In this article, will explain to you how to setup IPsec VPN tunnel on Zettagrid site, not on On-premise site. Configuration are made on Zettagrid site must be match to On-premise site. How to setup tunnel on On-premise site will depend on what hardware will used.
Preparation
Before using this guide, please ensure these following:
- You have subscribe to Virtual Data Center and access to vCloud Director
- IPsec configuration understanding
- Topology or know what connection you want to established
Guide
1. Go to your vCloud Director, next Edges
2. Next, select the Gateway name DC_XXXXXX.

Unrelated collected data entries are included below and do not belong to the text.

Definition ja_5 : list (string * string) :=
  [("forwarding.empty_title", "転送ルールはありません");
   ("forwarding.empty_text", "すべてのクエリはグローバル上流リゾルバーを使用します。corp.example などのドメインを内部 DNS サーバーで解決するにはルールを追加します。");
   ("forwarding.col_status", "状態");
   ("forwarding.test", "テスト");
   ("forwarding.test_title", "ルールをテスト");
   ("forwarding.test_hint", "キャッシュを使わず、このルールのリゾルバーだけにクエリを1回送信します。");
   ("forwarding.test_name", "名前");
   ("forwarding.test_type", "タイプ");
   ("forwarding.run_test", "テストを実行");
   ("forwarding.test_via", "経由");
   ("forwarding.no_answers", "応答レコードなし");
   ("forwarding.edit", "編集");
   ("forwarding.delete", "削除");
   ("forwarding.delete_confirm", "次の転送ルールを削除しますか:");
   ("forwarding.toggle", "ルールの有効/無効:");
   ("forwarding.load_failed", "転送ルールを読み込めません");
   ("forwarding.save_failed", "ルールを保存できません");
   ("forwarding.saved", "転送ルールを保存しました。ドメインのキャッシュ済み応答は消去されました。");
   ("forwarding.disabled", "無効");
   ("app.nav.rewrites", "DNS 書き換え");
   ("app.title.rewrites", "DNS 書き換え");
   ("app.subtitle.rewrites", "選択した名前に固定アドレスまたはエイリアスで応答します。");
   ("rewrites.count", "件の書き換え");
   ("rewrites.add", "書き換えを追加");
   ("rewrites.add_title", "新しい書き換え");
   ("rewrites.edit_title", "書き換えを編集");
   ("rewrites.form_hint", "*.parent でドメイン配下のすべての名前に一致します。完全一致がワイルドカードより優先されます。");
   ("rewrites.name", "名前");
   ("rewrites.type", "タイプ");
   ("rewrites.value", "応答");
   ("rewrites.value_hint_A", "IPv4 アドレス");
   ("rewrites.value_hint_AAAA", "IPv6 アドレス");
   ("rewrites.value_hint_CNAME", "通常どおり解決されるターゲットホスト名");
   ("rewrites.description", "説明");
   ("rewrites.enabled", "有効");
   ("rewrites.save", "書き換えを保存");
   ("rewrites.empty_title", "DNS 書き換えはありません");
   ("rewrites.empty_text", "ゾーンを作成せずに nas.home などの名前をアドレスに割り当てます。");
   ("rewrites.col_notes", "メモ");
   ("rewrites.blocked_hint", "先にブロックリストでブロックされます");
   ("rewrites.overrides_hint", "ローカルゾーンを上書き");
   ("rewrites.edit", "編集");
   ("rewrites.delete", "削除");
   ("rewrites.delete_confirm", "この書き換えを削除しますか？");
   ("rewrites.toggle", "書き換えの有効/無効:");
   ("rewrites.search", "書き換えを絞り込み");
   ("rewrites.load_failed", "書き換えを読み込めません");
   ("rewrites.save_failed", "書き換えを保存できません");
   ("rewrites.saved", "書き換えを保存して適用しました。");
   ("app.nav.clients", "クライアント");
   ("app.title.clients", "クライアントとデバイス");
   ("app.subtitle.clients", "アドレスとネットワークに Velora 全体で使う名前を付けます。");
   ("clients.count", "件のクライアント");
   ("clients.add", "クライアントを追加");
   ("clients.add_title", "新しいクライアント");
   ("clients.edit_title", "クライアントを編集");
   ("clients.form_hint", "ネットワークが重なる場合は最も具体的なものが優先されます。DHCP デバイスは名前を付ける前に固定アドレスを割り当ててください。");
   ("clients.name", "名前");
   ("clients.addresses", "アドレス");
   ("clients.addresses_hint", "IP アドレスまたは CIDR ネットワークをカンマ区切りで。");
   ("clients.group", "グループ");
   ("clients.description", "説明");
   ("clients.enabled", "有効");
   ("clients.save", "クライアントを保存");
   ("clients.activity", "過去24時間");
   ("clients.queries", "クエリ");
   ("clients.last_seen", "最終確認");
   ("clients.no_activity", "クエリなし");
   ("clients.view_queries", "クエリを表示");
   ("clients.empty_title", "名前付きクライアントはありません");
   ("clients.empty_text", "テレビや Home Assistant などのデバイスに名前を付けると、クエリログで見分けやすくなります。");
   ("clients.unnamed_title", "最近見つかった名前のないアドレス");
   ("clients.unnamed_text", "過去24時間でどのクライアントにも一致しない最も活発なアドレス。");
   ("clients.name_it", "このデバイスに名前を付ける");
   ("clients.edit", "編集");
   ("clients.delete", "削除");
   ("clients.delete_confirm", "クライアントを削除しますか:");
   ("clients.toggle", "クライアントの有効/無効");
   ("clients.load_failed", "クライアントを読み込めません");
   ("clients.save_failed", "クライアントを保存できません");
   ("clients.saved", "クライアントを保存しました。");
   ("clients.logging_off", "クライアントのアクティビティを見るにはクエリログを有効にしてください。");
   ("app.nav.policies", "クライアントポリシー");
   ("app.title.policies", "クライアント別フィルタリングポリシー");
   ("app.subtitle.policies", "クライアントごとのブロック方法を選択します。");
   ("policies.load_failed", "ポリシーを読み込めませんでした。");
   ("policies.save_failed", "ポリシーを保存できませんでした。");
   ("policies.saved", "ポリシーを保存しました。");
   ("policies.lookup", "アドレスを確認");
   ("policies.add", "ポリシーを追加");
   ("policies.add_title", "新しいポリシー");
   ("policies.edit_title", "ポリシーを編集");
   ("policies.form_hint", "アドレスに適用されるポリシーは、最も具体的なクライアントネットワークで決まります。");
   ("policies.client", "クライアント");
   ("policies.mode", "フィルタリング");
   ("policies.mode_default", "グローバル");
   ("policies.mode_disabled", "フィルタリングなし");
   ("policies.mode_custom", "カスタム");
   ("policies.mode_default_hint", "他のクライアントと同じブロックリストと許可リストを使います。");
   ("policies.mode_disabled_hint", "このクライアントでは何もブロックしません。");
   ("policies.mode_custom_hint", "選択したブロックリストと独自のドメインのみ。");
   ("policies.blocklists", "ブロックリスト");
   ("policies.no_sources", "ブロックリストはまだありません。");
   ("policies.globally_off", "全体では無効");
   ("policies.block", "追加でブロック");
   ("policies.allow", "常に許可");
   ("policies.domains_hint", "1 行に 1 ドメイン。サブドメインも含みます。");
   ("policies.allow_hint", "このクライアントではすべてのブロックリストより優先されます。");
   ("policies.enabled", "ポリシーを有効にする");
   ("policies.save", "ポリシーを保存");
   ("policies.empty_title", "クライアントポリシーはありません");
   ("policies.empty_text", "すべてのクライアントがグローバルのブロックリストを使用しています。ポリシーを追加すると、デバイスごとにより厳しく、より緩く、またはフィルタリングなしにできます。");
   ("policies.need_clients", "ポリシーは名前付きクライアントに適用されます。まずデバイスに名前を付けてください:");
   ("policies.details", "詳細");
   ("policies.summary_disabled", "すべてのクエリをフィルタリングせずに応答します");
   ("policies.summary_default", "グローバルのブロックリストを使用");
   ("policies.no_lists", "ブロックリストなし");
   ("policies.blocked_short", "件ブロック");
   ("policies.allowed_short", "件許可");
   ("policies.paused", "一時停止");
   ("policies.toggle", "ポリシー有効");
   ("policies.edit", "ポリシーを編集");
   ("policies.delete", "ポリシーを削除");
   ("policies.delete_confirm", "次のポリシーを削除しますか:");
   ("policies.no_policy", "(ポリシーなし、グローバルフィルタリング)");
   ("policies.unknown_address", "はどのクライアントにも一致せず、グローバルフィルタリングを使用します。");
   ("app.nav.webhooks", "Webhook");
   ("app.title.webhooks", "Webhook 通知");
   ("app.subtitle.webhooks", "重要なイベントを他のシステムへ送信します。");
   ("webhooks.load_failed", "Webhook を読み込めませんでした。");
   ("webhooks.save_failed", "Webhook を保存できませんでした。");
   ("webhooks.saved", "Webhook を保存しました。");
   ("webhooks.count", "件の Webhook");
   ("webhooks.add", "Webhook を追加");
   ("webhooks.add_title", "新しい Webhook");
   ("webhooks.edit_title", "Webhook を編集");
   ("webhooks.form_hint", "一致するイベントごとに JSON の POST リクエストを送信します。配信はバックグラウンドで行われ、DNS 応答を遅らせません。");
   ("webhooks.name", "名前");
   ("webhooks.url", "URL");
   ("webhooks.min_severity", "最小重大度");
   ("webhooks.severity_info", "情報");
   ("webhooks.severity_warning", "警告");
   ("webhooks.severity_critical", "重大");
   ("webhooks.token", "Bearer トークン");
   ("webhooks.token_hint", "任意。Authorization ヘッダーで送信され、再表示されません。");
   ("webhooks.token_stored", "トークン保存済み");
   ("webhooks.token_change", "変更");
   ("webhooks.token_remove_hint", "空にするとトークンを削除します")].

3. Next, select IPSec VPN.
4. Next, select New to create VPN.
5. In General Settings fill the column Name, Description, and leave Security Profile in Default and then next.
6. Next, enter the Pre-Shared Key > Next
7. You can fill the form with your configuration and keep.
Note : Đ¢his remote ID uniquely identifies the peer site and depends on the authentication mode for the tunnel. If you do not set it, the remote ID defaults to the remote IP address.
8. Next, make sure the configuration and finish.
9. Currently the encryption uses the default settings, if you want to define a specific Encryption, you can go to Security Profile Customization
10. Customize to your needs and Save
11. After created the tunnel, go to Edges>DC_XXXX and create new IP Sets from your Networks Remote Endpoint and Save.
12. To allow communication between local networks, go to Firewall and add 2 new rules:
Source: Networks Remote Endpoint > Destination: Networks Local Endpoint
Source: Networks Local Endpoint > Destination: Networks Remote Endpoint
Note:
After you configure IPsec on Cloud Director, you must config with same configuration on network device on your site.